Taking a snapshot of the current landscape, most firms (93%) have retired 25% or less of their technology debt. Looking ahead, less than one in five (18%) expect to have retired more than half by 2030. Many modernisation plans assume that savings from reducing tech debt will fund future work, but at this rate, those savings are unlikely to arrive quickly enough to support timelines accelerated by AI.
Progress is also slowed by a mix of complexity, skills and budget constraints. Over time, legacy systems are often held together by custom code, point integrations and manual workarounds created to keep things running. As a result, existing systems become harder to understand and change without disruption, even as a significant portion of IT budgets is tied up in maintaining them. Together, these factors make a two-year modernisation timeline difficult for most enterprises to achieve.
Managing the pace of modernisation
In response to market and competitor pressure, businesses often increase the number of AI initiatives they run in parallel. This means new tools are introduced, pilots expand and teams are asked to deliver more while still supporting existing systems.
Where underlying platforms are unstable or outdated, this approach increases cost and delivery risk. It also puts additional strain on already limited skills. In practice, progress tends to slow rather than accelerate. Managing pace, rather than pushing for speed alone, allows organisations to make progress without overstretching teams or budgets.
A practical approach to modernisation
Enterprises that progress modernisation initiatives tend to initially focus on areas where change delivers immediate operational benefit.

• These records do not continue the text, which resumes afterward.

Lemma split_str_components c p :
  plain (c :: p) = true →
  Str.split_slash (str_components (c :: p)) = EmptyString :: c :: p.
Proof.
  revert c. induction p as [|d p IH]; intros c Hp.
  - simpl in *. rewrite andb_true_r in Hp.
    apply andb_true_iff in Hp as [_ Hc].
    change ("/" +:+ c +:+ EmptyString) with (String "/" (c +:+ EmptyString)).
    assert (c +:+ EmptyString = c) as ->.
    { clear. induction c as [|a c IH]; [done|].
      change (String a c +:+ EmptyString) with (String a (c +:+ EmptyString)). by rewrite IH. }
    simpl. rewrite split_slash_plain by done. done.
  - cbn [plain forallb] in Hp. apply andb_true_iff in Hp as [Hc Hp].
    pose proof Hc as (_ & _ & _ & Hslash)%plain_name_spec.
    specialize (IH d Hp).
    cbn [str_components] in *.
    change ("/" +:+ c +:+ "/" +:+ d +:+ str_components p)
      with (String "/" (c +:+ String "/" (d +:+ str_components p))).
    change ("/" +:+ d +:+ str_components p)
      with (String "/" (d +:+ str_components p)) in IH.
    simpl in IH. simpl. rewrite split_slash_app by done.
    destruct (Str.split_slash (d +:+ str_components p)) as [|w ws]; [done|].
    by injection IH as -> ->.
Qed.

Lemma filter_plain (p : list string) :
  plain p = true → filter (λ c, c ≠ EmptyString ∧ c ≠ ".") p = p.
Proof.
  induction p as [|c p IH]; [done|]. cbn [plain forallb].
  intros [(H1 & H2 & _ & _)%plain_name_spec Hp]%andb_true_iff.
  rewrite filter_cons, decide_True by done. by rewrite (IH Hp).
Qed.

(** A path of plain names is what its string spells. *)
Lemma Path_str (p : path) : plain p = true → Path (str p) = p.
Proof.
  destruct p as [|c p]; [done|]. intros Hp.
  unfold Path, str. rewrite split_str_components by done.
  rewrite filter_cons, decide_False by (by intros [? _]).
  by apply filter_plain.
Qed.
(** * arbeitsamt-scraper: the resilient paginated crawl, embedded in Rocq

    The TypeScript sources are embedded shallowly.  An [async] function
    becomes a state transformer that ends in a JavaScript completion
    (a value, or a thrown value); the rendering engine (Playwright), the
    clock and the site are an abstract interface whose answers the
    theorems quantify over. *)

From Stdlib Require Import ZArith Lia List String Ascii Bool.
From stdpp Require Import base option list gmap strings pretty.

Local Open Scope string_scope.
Local Open Scope list_scope.

(** ** JavaScript completions *)

Module Js.

(** What a [throw] (or a rejected promise) carries. *)
Inductive Thrown : Type :=
  | Undefined                      (* a [let error: any] never assigned *)
  | Error (message : string)       (* [new Error(message)] *)
  | Reason (text : string).        (* a thrown string, e.g. [reject(`...`)] *)

(** How a call ends: [return v] or [throw e]. *)
Inductive Completion (A : Type) : Type :=
  | Return (v : A)
  | Throw (e : Thrown).
Arguments Return {A} v.
Arguments Throw {A} e.

Definition returns {A} (c : Completion A) : bool :=
  match c with Return _ => true | Throw _ => false end.

Definition raises {A} (c : Completion A) : bool := negb (returns c).

(** [error instanceof Error ? error.message : String(error)] *)
Definition messageOf (e : Thrown) : string :=
  match e with
  | Undefined => "undefined"
  | Error m => m
  | Reason t => t
  end.

(** An [async] function over a world [W]: awaiting it yields a completion
    and the world it leaves behind. *)
Definition Async (W A : Type) : Type := W -> Completion A * W.

Definition ret {W A} (v : A) : Async W A := fun w => (Return v, w).

Definition throw {W A} (e : Thrown) : Async W A := fun w => (Throw e, w).

Definition bind {W A B} (m : Async W A) (k : A -> Async W B) : Async W B :=
  fun w =>
    match m w with
    | (Return v, w') => k v w'
    | (Throw e, w') => (Throw e, w')
    end.

(** [try { m } catch (e) { h e }]: the world keeps what [m] did to it. *)
Definition try_catch {W A} (m : Async W A) (h : Thrown -> Async W A) : Async W A :=
  fun w =>
    match m w with
    | (Return v, w') => (Return v, w')
    | (Throw e, w') => h e w'
    end.

Definition effect {W} (f : W -> W) : Async W unit := fun w => (Return tt, f w).

(** A promise that rejects with no handler attached ends the process
    (the default of the runtime; the repository installs no
    [unhandledRejection] handler).  A call during which this happens
    neither returns nor throws: it hands on [Exits e], and so does every
    caller of it, whatever [try] it is in. *)
Inductive Outcome (A : Type) : Type :=
  | Yields (v : A)
  | Exits (e : Thrown).
Arguments Yields {A} v.
Arguments Exits {A} e.

(** What a caller does with the value is done only if the process is
    still there. *)
Definition passing {A B} (f : A -> B) (o : Outcome A) : Outcome B :=
  match o with
  | Yields v => Yields (f v)
  | Exits e => Exits e
  end.

Definition read {W A} (f : W -> A) : Async W A := fun w => (Return (f w), w).

End Js.

Import Js.

Declare Scope async_scope.
Delimit Scope async_scope with async.
Notation "x <- m ;; k" := (bind m (fun x => k))
  (at level 100, m at next level, right associativity) : async_scope.
Notation "m ;;; k" := (bind m (fun _ => k))
  (at level 100, right associativity) : async_scope.
Local Open Scope async_scope.

(** ** misc/request.ts *)

Module Request.

Section ExponentialBackoff.
Context {W T : Type}.
(** [await new Promise(resolve => setTimeout(resolve, ms))] *)
Variable setTimeout : Z -> W -> W.
Variable fn : Async W T.
Variables maxRetries delay : Z.

(** The [while (attempt < maxRetries)] loop.  It runs once per value of
    [attempt] from its start up to [maxRetries - 1]; [remaining] is that
    number of iterations, [Z.to_nat (maxRetries - attempt)].  With none
    left the condition is false and the trailing [throw error] runs. *)
Fixpoint backoff_loop (remaining : nat) (attempt : Z) (error : Thrown) : Async W T :=
  match remaining with
  | O => throw error
  | S remaining' =>
      try_catch fn (fun err =>
        if (attempt =? maxRetries - 1)%Z then throw err
        else
          effect (setTimeout (delay * 2 ^ attempt)%Z) ;;;
          backoff_loop remaining' (attempt + 1)%Z err)
  end.

Definition exponentialBackoff : Async W T :=
  backoff_loop (Z.to_nat maxRetries) 0%Z Undefined.

(** What attempt number [start + k] does when it takes place, that is
    when the attempts from [start] on before it failed: [fn] runs in the
    world those attempts and the waits after them left. *)
Fixpoint attemptFrom (start : Z) (k : nat) (w : W) : Completion T * W :=
  match k with
  | O => fn w
  | S k' =>
      fn (setTimeout (delay * 2 ^ (start + Z.of_nat k'))%Z (snd (attemptFrom start k' w)))
  end.

Definition attemptNo (k : nat) (w : W) : Completion T * W := attemptFrom 0%Z k w.
End ExponentialBackoff.

(** Counting the invocations of [fn]: the world is paired with a counter
    that every call of [fn] increments. *)
Definition counting {W T} (fn : Async W T) : Async (nat * W) T :=
  fun cw => let '(r, w') := fn (snd cw) in (r, (S (fst cw), w')).

Definition keeping_count {W} (setTimeout : Z -> W -> W) : Z -> nat * W -> nat * W :=
  fun ms cw => (fst cw, setTimeout ms (snd cw)).

End Request.

(** ** Strings

    A JavaScript string is modelled as a [string] of bytes (UTF-8).  The
    patterns applied below are literal texts, classes of ASCII characters
    and the white space of the language, for which matching on bytes and
    on code units agree. *)

Module Text.

Definition isDigit (c : ascii) : bool :=
  (48 <=? nat_of_ascii c)%nat && (nat_of_ascii c <=? 57)%nat.

(** The white space within ASCII: tab, line feed, vertical tab, form
    feed, carriage return, space. *)
Definition isSpace (c : ascii) : bool :=
  let n := nat_of_ascii c in
  ((9 <=? n)%nat && (n <=? 13)%nat) || (n =? 32)%nat.

Definition digitValue (c : ascii) : Z := Z.of_nat (nat_of_ascii c) - 48.

(** [s.startsWith(p)] *)
Fixpoint startsWith (p s : string) : bool :=
  match p, s with
  | EmptyString, _ => true
  | String a p', String b s' => if Ascii.eqb a b then startsWith p' s' else false
  | String _ _, EmptyString => false
  end.

(** [s.includes(p)] *)
Fixpoint includes (p s : string) : bool :=
  startsWith p s ||
  match s with
  | EmptyString => false
  | String _ s' => includes p s'
  end.

(** The first [n] characters of [s] when all of them are digits. *)
Fixpoint leadingDigits (n : nat) (s : string) : option string :=
  match n with
  | O => Some EmptyString
  | S n' =>
      match s with
      | String c s' =>
          if isDigit c then String c <$> leadingDigits n' s' else None
      | EmptyString => None
      end
  end.

(** [s.slice(n)] *)
Fixpoint drop (n : nat) (s : string) : string :=
  match n, s with
  | S n', String _ s' => drop n' s'
  | _, _ => s
  end.

Definition byte (c : ascii) : N := N_of_ascii c.

(** The white space and line terminators of the language, which [\s]
    matches and [trim] removes, in their UTF-8 encodings: U+0009 to
    U+000D, U+0020, U+00A0, U+1680, U+2000 to U+200A, U+2028, U+2029,
    U+202F, U+205F, U+3000 and U+FEFF.  The value is the number of bytes
    that the one at the head of the text takes, 0 when the text does not
    start with one. *)
Definition whiteSpace : string -> nat :=
  fun text =>
    match text with
    | String c rest =>
        if isSpace c then 1%nat
        else
          match rest with
          | String d rest' =>
              if (byte c =? 194)%N then (if (byte d =? 160)%N then 2%nat else 0%nat)
              else
                match rest' with
                | String e _ =>
                    if (byte c =? 225)%N
                    then (if (byte d =? 154)%N && (byte e =? 128)%N then 3%nat else 0%nat)
                    else if (byte c =? 226)%N
                    then
                      (if (byte d =? 128)%N
                       then
                         (if ((128 <=? byte e)%N && (byte e <=? 138)%N) ||
                             (byte e =? 168)%N || (byte e =? 169)%N || (byte e =? 175)%N
                          then 3%nat else 0%nat)
                       else if (byte d =? 129)%N && (byte e =? 159)%N then 3%nat else 0%nat)
                    else if (byte c =? 227)%N
                    then (if (byte d =? 128)%N && (byte e =? 128)%N then 3%nat else 0%nat)
                    else if (byte c =? 239)%N
                    then (if (byte d =? 187)%N && (byte e =? 191)%N then 3%nat else 0%nat)
                    else 0%nat
                | EmptyString => 0%nat
                end
          | EmptyString => 0%nat
          end
    | EmptyString => 0%nat
    end.

(** [s.trimStart()]: the white space at the head is removed, one
    character after the other. *)
Fixpoint trimStart_from (fuel : nat) (s : string) : string :=
  match fuel with
  | O => s
  | S fuel' =>
      match whiteSpace s with
      | O => s
      | n => trimStart_from fuel' (drop n s)
      end
  end.

Definition trimStart (s : string) : string := trimStart_from (String.length s) s.

(** Is the text made of white space only? *)
Definition isBlank (s : string) : bool :=
  match trimStart s with
  | EmptyString => true
  | String _ _ => false
  end.

(** [s.trimEnd()]: the text up to its longest end of white space. *)
Fixpoint trimEnd (s : string) : string :=
  match s with
  | String c s' => if isBlank s then EmptyString else String c (trimEnd s')
  | EmptyString => EmptyString
  end.

(** [s.trim()] *)
Definition trim (s : string) : string := trimEnd (trimStart s).

Fixpoint contains (c : ascii) (s : string) : bool :=
  match s with
  | String d s' => Ascii.eqb c d || contains c s'
  | EmptyString => false
  end.

(** [parseInt(d, 10)] on a string of decimal digits. *)
Definition parseDigits (d : string) : Z :=
  fold_left (fun acc c => 10 * acc + digitValue c)%Z (list_ascii_of_string d) 0%Z.

End Text.

(** ** misc/postal-code.ts *)

Module PostalCode.
Import Text.

(** [address.match(/\d{5}/)]: the leftmost five consecutive digits. *)
Fixpoint matchFiveDigits (address : string) : option string :=
  match leadingDigits 5 address with
  | Some postalCode => Some postalCode
  | None =>
      match address with
      | String _ rest => matchFiveDigits rest
      | EmptyString => None
      end
  end.

(** [null] and [undefined] are [None]. *)
Definition getPostalCodeFromAddress (address : option string) : option Z :=
  match address ≫= matchFiveDigits with
  | None => None
  | Some postalCode => Some (parseDigits postalCode)
  end.

End PostalCode.

(** ** misc/array.ts *)

Module ArrayUtil.

(** [array.reduce((result, item, index) => f(result, item, index), init)] *)
Fixpoint reduce_from {T R} (f : R -> T -> nat -> R) (array : list T) (index : nat) (result : R) : R :=
  match array with
  | [] => result
  | item :: rest => reduce_from f rest (S index) (f result item index)
  end.

(** The result object is a finite map from group keys to arrays; a group
    is created empty at its first item and every item is pushed at the
    end of its group. *)
Definition groupBy {T K} `{Countable K} (array : list T) (getGroup : T -> nat -> K)
    : gmap K (list T) :=
  reduce_from
    (fun result item index =>
       let groupKey := getGroup item index in
       let result :=
         match result !! groupKey with
         | None => <[groupKey := []]> result
         | Some _ => result
         end in
       alter (fun group => group ++ [item]) groupKey result)
    array 0%nat ∅.

End ArrayUtil.

(** ** misc/flow-control.ts *)

Module FlowControl.

Section WaitUntil.
Context {W T : Type}.
(** Truthiness of what [condition] resolves to. *)
Variable truthy : T -> bool.
Variable condition : Async W T.
(** The text of [`waitUntil timed out for ${condition}`]. *)
Variable timedOut : string.

(** The [setInterval] callback, every 25 ms.  [ticks] is the number of
    callbacks that find [Date.now() <= maxTime]; the world's clock and
    the [timeout] argument decide it.  Each of them awaits [condition()]:
    a truthy result resolves the promise, a falsy one leaves it to the
    next callback, and a rejection rejects the promise of the callback
    itself, which nothing handles.  The callback after those rejects the
    promise of [waitUntil] and, having no [return], awaits [condition()]
    once more; of that call only a rejection has an effect, the same
    one.  The callbacks are run one after the other, each to its end,
    as every call is in this model: a rejection of that last call ends
    the process before the caller sees the time-out. *)
Fixpoint poll (ticks : nat) : Async W (Outcome T) :=
  match ticks with
  | O =>
      fun w =>
        match condition w with
        | (Return _, w') => (Throw (Reason timedOut), w')
        | (Throw e, w') => (Return (Exits e), w')
        end
  | S ticks' =>
      fun w =>
        match condition w with
        | (Return result, w') =>
            if truthy result then (Return (Yields result), w') else poll ticks' w'
        | (Throw e, w') => (Return (Exits e), w')
        end
  end.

Improving visibility across systems, reducing manual work and strengthening security are often effective starting points. They are usually less risky than large-scale projects, while freeing up time, budget and attention for more complex work later on.
In manufacturing, this might involve connecting systems to strengthen planning and reduce downtime. In healthcare, it could mean modernising patient records to reduce errors and boost productivity. In each case, the emphasis is on practical changes that make day-to-day tasks easier.
As businesses reduce complexity, it becomes exponentially easier to identify where technology debt sits and address it in more advanced ways. For example, AI can play a more useful role by helping teams understand legacy code, automate documentation and speed up migration work. This reduces reliance on scarce specialist skills and helps modernisation move forward at a more sustainable pace.
These foundations provide crucial building blocks for growth. That includes launching new services, responding faster to customer needs and supporting more advanced AI use cases across the business.
Our insatiable appetite for AI has highlighted long-standing weaknesses in existing systems, but it has also made priorities clearer. Firms that focus on steady improvements to their core systems and align AI integration with the capability of those systems are more likely to make consistent progress over time, regardless of the specific timeline attached. AI is moving fast, and it’s the unglamorous work of legacy modernisation that will decide who pulls ahead.